One of the world’s largest trading companies will buy Ormet Corp.’s Burnside Terminal for $28 million and invest $100 million to make the facility one of the country’s largest coal and bulk cargo handlers.
The deal does not include Ormet’s alumina refinery, which is near the terminal, and other acreage. The refinery has been idle since December 2006, but Ormet plans to reopen it with a $21 million investment that will revive about 250 jobs.
Trafigura Beheer BV, through subsidiary Impala Warehousing LLC, announced that after it reopens the Burnside terminal, the facility will mainly handle coal exports. It also will import bauxite for Ormet and send alumina shipments from the refinery upriver.
Trafigura said the terminal will become the only facility with the possibility of both rail-to-vessel and barge-to-vessel capabilities on the Mississippi River.

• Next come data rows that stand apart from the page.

(** * Stelo finance server: asset ledger, transfer engine and asset valuation

    A shallow embedding of the request handlers of the server
    (validateAssets, the wallet, warehouse, transfer and user routes) as
    functions over an explicit database state, and the properties of the
    ledger specification checked against them.

    Conventions of the embedding.
    - JavaScript numbers are integers ([Z]); the engine only ever adds,
      subtracts, multiplies and compares quantities and collateral, and unit
      prices are taken as integers. The code computes with IEEE doubles, which
      agree with the integers while operands and results are safe integers
      (at most 2^53 - 1 in absolute value): a property whose statement fixes
      the value of a sum or of a balance carries that bound as a hypothesis
      ([Props.exact_total], [Props.exact_on]).
    - A lookup [key in obj] is a lookup among the entries of [obj]; the names
      that every JavaScript object inherits ("constructor", ...) are set
      apart by [Props.plain_lookup] where a statement depends on them.
    - A JSON object that the code walks with [for (const key in obj)] is an
      association list in iteration order.
    - A MongoDB collection is a [gmap] from document ids to records; a
      multi-document transaction runs on the state and is committed only when
      the callback did not abort.
    - Everything the outside world decides (the clock, the content of the
      Redis hash "assets", the answer of a webhook) is an argument. *)

From Stdlib Require Import ZArith Lia Ascii.
From stdpp Require Import gmap strings list fin_maps.

Open Scope Z_scope.

(** ** JSON request objects *)

(** A value of the request's [assets] object: an integer number, or any other
    JSON value (fraction, string, boolean, null, array, object). *)
Inductive jsvalue : Type :=
  | JInt (z : Z)
  | JNonInt.

Definition Number_isInteger (v : jsvalue) : bool :=
  match v with JInt _ => true | JNonInt => false end.

Definition num (v : jsvalue) : Z :=
  match v with JInt z => z | JNonInt => 0 end.

(** [obj[key]] on an association list (a parsed object has every key once). *)
Fixpoint obj_get {A : Type} (obj : list (string * A)) (key : string) : option A :=
  match obj with
  | [] => None
  | (k, v) :: rest => if String.eqb k key then Some v else obj_get rest key
  end.

Definition keys {A : Type} (obj : list (string * A)) : list string := obj.*1.

(** ** Asset valuation (tools/assetValidation.ts) *)

Module Valuation.

Record PriceEntry : Type := mkPrice { value : Z; updatedAt : Z }.

(** The two application settings ["assets"] and ["assetsCheckedAt"]. *)
Record Cache : Type := mkCache {
  assets : gmap string PriceEntry;
  assetsCheckedAt : Z
}.

(** Calls made to the price source (the Redis hash "assets"). *)
Inductive redis_call : Type :=
  | HGETALL
  | HMGET (fields : list string).

Definition thirtyMinutes : Z := 1000 * 60 * 30.

(** The object built from a whole-table load. *)
Definition assetValueObject (redis : gmap string Z) (currentDateTime : Z)
  : gmap string PriceEntry :=
  (fun v => mkPrice v currentDateTime) <$> redis.

(** Local variables of the scanning loop. [installed] is the pair set with
    [app.set] by a whole-table load: the local [globalAssetObject] keeps
    pointing to the object read at the start of the call. *)
Record scan : Type := mkScan {
  totalCollateral : Z;
  outdatedAssets : list string;
  installed : option Cache;
  calls : list redis_call
}.

Definition add_collateral (d : Z) (st : scan) : scan :=
  mkScan (totalCollateral st + d) (outdatedAssets st) (installed st) (calls st).

Definition push_outdated (key : string) (st : scan) : scan :=
  mkScan (totalCollateral st) (outdatedAssets st ++ [key]) (installed st) (calls st).

Definition log_call (c : redis_call) (st : scan) : scan :=
  mkScan (totalCollateral st) (outdatedAssets st) (installed st) (calls st ++ [c]).

Definition install (c : Cache) (st : scan) : scan :=
  mkScan (totalCollateral st) (outdatedAssets st) (Some c) (calls st).

(** The [for (const key in assetsToCheck)] loop. The boolean is [false] when
    the loop left the function with [return -1]. *)
Fixpoint scan_assets (globalAssetObject : gmap string PriceEntry)
    (globalAssetsUpdatedAt currentDateTime : Z) (redis : gmap string Z)
    (steloAllowed : bool) (assetsToCheck : list (string * jsvalue)) (st : scan)
  : bool * scan :=
  match assetsToCheck with
  | [] => (true, st)
  | (key, v) :: rest =>
    let continue := scan_assets globalAssetObject globalAssetsUpdatedAt
                      currentDateTime redis steloAllowed rest in
    if Number_isInteger v && (1 <=? num v) then
      match globalAssetObject !! key with
      | Some entry =>
        if updatedAt entry <? currentDateTime - thirtyMinutes
        then continue (push_outdated key st)
        else continue (add_collateral (value entry * num v) st)
      | None =>
        if String.eqb key "stelo" then
          if negb steloAllowed then (false, st) else continue st
        else if globalAssetsUpdatedAt <? currentDateTime - thirtyMinutes * 2 then
          let st1 := log_call HGETALL st in
          if Z.of_nat (size redis) <? 1 then (false, st1)
          else
            let st2 :=
              install (mkCache (assetValueObject redis currentDateTime)
                               currentDateTime) st1 in
            match redis !! key with
            | Some price => continue (add_collateral (price * num v) st2)
            | None => (false, st2)
            end
        else (false, st)
      end
    else (false, st)
  end.

(** The loop over [updatedAssets], the answer of HMGET for the outdated
    keys: a [null] answer evicts the entry and returns -1. *)
Fixpoint refresh_outdated (currentDateTime : Z)
    (assetsToCheck : list (string * jsvalue))
    (updated : list (string * option Z))
    (globalAssetObject : gmap string PriceEntry) (total : Z)
  : Z * gmap string PriceEntry :=
  match updated with
  | [] => (total, globalAssetObject)
  | (key, None) :: _ => (-1, delete key globalAssetObject)
  | (key, Some price) :: rest =>
    refresh_outdated currentDateTime assetsToCheck rest
      (<[key := mkPrice price currentDateTime]> globalAssetObject)
      (total + price * default 0 (num <$> obj_get assetsToCheck key))
  end.

(** What the application settings hold when the call returns: the installed
    pair if a whole-table load replaced them, else the (mutated) object read
    at the start together with the unchanged timestamp. *)
Definition settings_after (st : scan) (globalAssetObject : gmap string PriceEntry)
    (globalAssetsUpdatedAt : Z) : Cache :=
  match installed st with
  | Some c => c
  | None => mkCache globalAssetObject globalAssetsUpdatedAt
  end.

Trafigura’s goal is 11 million tons of shipments through the facility, using bulk cargo ships with a capacity of up to 132,000 tons. Trafigura expects to create about 100 permanent jobs at the facility.
“We are aware that currently the U.S. faces real constraints in supplying coal,” Simon Collins, a director of the Dutch-registered commodities trader, said in a news release. “The 20 or so terminal facilities across the country are simply maxed out. The development of Burnside as one of the country’s biggest terminals will create new opportunities to establish optimized flows of coal, both in and out of the USA.”
Burnside’s expansion will reduce the pressure on existing facilities while providing a vitally needed multimodal-logistics platform on the Mississippi, he said.
Andy Smolenack, a Trafigura coal trader, said when it was built the terminal was sort of “a crown jewel” for Ormet’s operations on the lower Mississippi.
Trafigura’s plans to spend millions of dollars upgrading the facility will return the terminal to its former status, Smolenack said. The improvements are expected to take about 12 to 18 months to complete and will create about 200 construction jobs.
Jay Hardman, executive director of the Greater Baton Rouge Port Commission, said the deal is good for the port and Ascension Parish.
“Man, that’s wonderful,” Hardman said. “That’s all good news.”
The more vessel and barge movement there is, the better it is for everybody, Hardman said.
Ormet built the facility in 1956, then sold it to the port, leasing back the terminal for more than 40 years. In 1999, Ormet bought the terminal from the port in a $10 million deal, which included guaranteed shipping fees and lease payments. When the company declared bankruptcy in 2004, the port lost out on around $2 million in revenue from the terminal. The terminal has been idle since 2008.
Hardman said the port was disappointed when Ormet closed the facility because the terminal handled other commodities besides the bauxite used at Ormet’s alumina plant.
Alumina is used in the production of aluminum, as well as water treatment chemicals, flame retardants and detergents.
Trafigura is the world’s third-largest independent oil trader with more than $1.9 billion in industrial assets worldwide, including mining storage facilities in South America, Africa and China, according to its website. The privately held company handles every element involved in the sourcing and trading of crude oil, petroleum products, renewable energies, metals, metal ores, coal and concentrates for industrial customers.
Trafigura has about 4,000 employees in 67 offices worldwide.